- Specialty: Orthopaedics
- Symptoms: Inflammation, Pain
- Causes: Prolonged sitting on hard surfaces

= Ischial bursitis =

Ischial bursitis (also known as weaver's bottom) is inflammation of the synovial bursa located between gluteus maximus muscle and ischial tuberosity.

== Signs and symptoms ==
Ischial bursitis causes pain down the posterior aspect of the upper thigh. There may be pain over the ischial tuberosity. Chronic ischial bursitis may cause paraesthesia. This pain may become immediately more severe when sitting down.

== Cause ==
Ischial bursitis is usually caused by prolonged sitting on a hard surface. It may also be related to ischial apophysitis, which may be caused by exercise, particularly in young and athletic patients.

== Mechanism ==
The ischial bursa is a synovial bursa located between gluteus maximus muscle and ischial tuberosity. When in a seated position, the ischial bursa is put under the highest amount of pressure, which is most significant against a hard surface.

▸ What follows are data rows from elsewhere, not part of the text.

(** One byte through the table is eight bits through the register. *)
Lemma table_step crc v :
  0 ≤ v < 2 ^ 8 →
  Z.lxor (crc32c_entry (Z.land (Z.lxor crc v) 0xff)) (Z.shiftr crc 8) = crc_bytes crc [v].
Proof.
  intros Hv. assert (Z.shiftr v 8 = 0) as Hz by (rewrite Z.shiftr_div_pow2, Z.div_small by lia; done).
  unfold crc_bytes. cbn [mbind list_bind app]. rewrite app_nil_r.
  pose proof (crc_bits_fold 8 crc v) as E. change (Z.of_nat 8) with 8 in E. rewrite Hz, Z.lxor_0_r in E.
  unfold byte_bits. rewrite <-E. clear E. set (x := Z.lxor crc v).
  assert (Z.shiftr crc 8 = Z.shiftr x 8) as ->.
  { unfold x. by rewrite Z.shiftr_lxor, Hz, Z.lxor_0_r. }
  unfold crc32c_entry. rewrite <-crc_bits_high. f_equal. apply Z.bits_inj'. intros i Hi.
  rewrite Z.lxor_spec, Z.land_spec, Z.shiftl_spec by lia. change 0xff with (Z.ones 8).
  change (Z.of_nat 8) with 8.
  destruct (decide (i < 8)) as [Hl|Hl].
  - rewrite Z.ones_spec_low, (Z.testbit_neg_r _ (i - 8)) by lia.
    by rewrite andb_true_r, xorb_false_r.
  - rewrite Z.ones_spec_high, Z.shiftr_spec by lia. rewrite andb_false_r, xorb_false_l.
    f_equal. lia.
Qed.

Lemma crc_bytes_app crc bs bs' : crc_bytes crc (bs ++ bs') = crc_bytes (crc_bytes crc bs) bs'.
Proof. unfold crc_bytes. by rewrite bind_app, foldl_app. Qed.

Lemma table_lookup i : 0 ≤ i < 256 → crc32c_table !! i = Some (crc32c_entry i).
Proof.
  intros Hi. unfold crc32c_table. apply elem_of_list_to_map_1.
  - rewrite map_map. apply NoDup_fmap_2_strong; [|apply NoDup_seq].
    intros x y _ _ E. by apply Nat2Z.inj.
  - apply list_elem_of_fmap. exists (Z.to_nat i). rewrite Z2Nat.id by lia. split; [done|].
    apply elem_of_seq. lia.
Qed.

(** ** The programs *)
Section programs.
Context {K : Type} `{SkbEnvLaws K} `{!SkbReady K}.

Lemma crc_loop_eq n : ∀ pre bs post crc (s : lstate K),
  crc32c_map (tables s) = crc32c_table → lpkt s = pre ++ bs ++ post → bytes_ok bs →
  crc_loop n (Z.of_nat (length pre)) (Z.of_nat (length bs)) crc s =
    Next (Z.of_nat (length (pre ++ take n bs)), Z.of_nat (length (drop n bs)),
          crc_bytes crc (take n bs)) s.
Proof.
  induction n as [|n IH]; intros pre bs post crc s HT E Hb.
  { cbn [crc_loop take drop]. by rewrite app_nil_r. }
  destruct bs as [|v bs]; [cbn; by rewrite app_nil_r|]. apply Forall_cons in Hb as [Hv Hb].
  cbn [crc_loop]. rewrite (proj2 (Z.ltb_lt 0 _)) by (cbn [length]; lia).
  unfold bind, dp_pktbuf_read, gets. rewrite (proj2 (Z.ltb_ge _ 0)) by lia.
  rewrite Nat2Z.id, E, lookup_app_r, Nat.sub_diag by done. cbn [app lookup list_lookup].
  unfold get_crc32c_map, gets. rewrite HT, table_lookup.
  2: { change 0xff with (Z.ones 8). rewrite Z.land_ones by lia. apply Z.mod_pos_bound. lia. }
  change (default 0 (Some ?x)) with x. rewrite table_step by done.
  replace (Z.of_nat (length pre) + 1) with (Z.of_nat (length (pre ++ [v])))
    by (rewrite length_app; cbn; lia).
  replace (Z.of_nat (length (v :: bs)) - 1) with (Z.of_nat (length bs)) by (cbn; lia).
  rewrite (IH (pre ++ [v]) bs post) by (done || by rewrite E, <-app_assoc).
  cbn [take drop]. rewrite <-!app_assoc. cbn [app].
  by rewrite <-(crc_bytes_app crc [v] (take n bs)).
Qed.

Friction from exercise can lead to inflammation of the ischial bursa, known as bursitis.

== Diagnosis ==
Ischial bursitis is usually diagnosed clinically based on symptoms. An x-ray (using injected contrast agent) may be used to identify the formation of calluses.

== Treatment ==
Ischial bursitis is usually treated conservatively. Lifestyle changes may be advised, avoiding certain exercises and sitting on hard surfaces. Analgesics, such as nonsteroidal anti-inflammatory drugs, may be used to relieve pain.

Ischial bursitis may be treated with medical and surgical interventions if it is persistent or particularly severe. Analgesics, anaesthetics, or triamcinolone may be injected to relieve pain.

== Epidemiology ==
Ischial bursitis is a fairly rare illness. When a patient presents with symptoms, other conditions such as a spinal disc herniation may be considered.

== History ==
Ischial bursitis is also known as "weaver's bottom" and "tailor's bottom" after professions which involve prolonged sitting on a hard surface.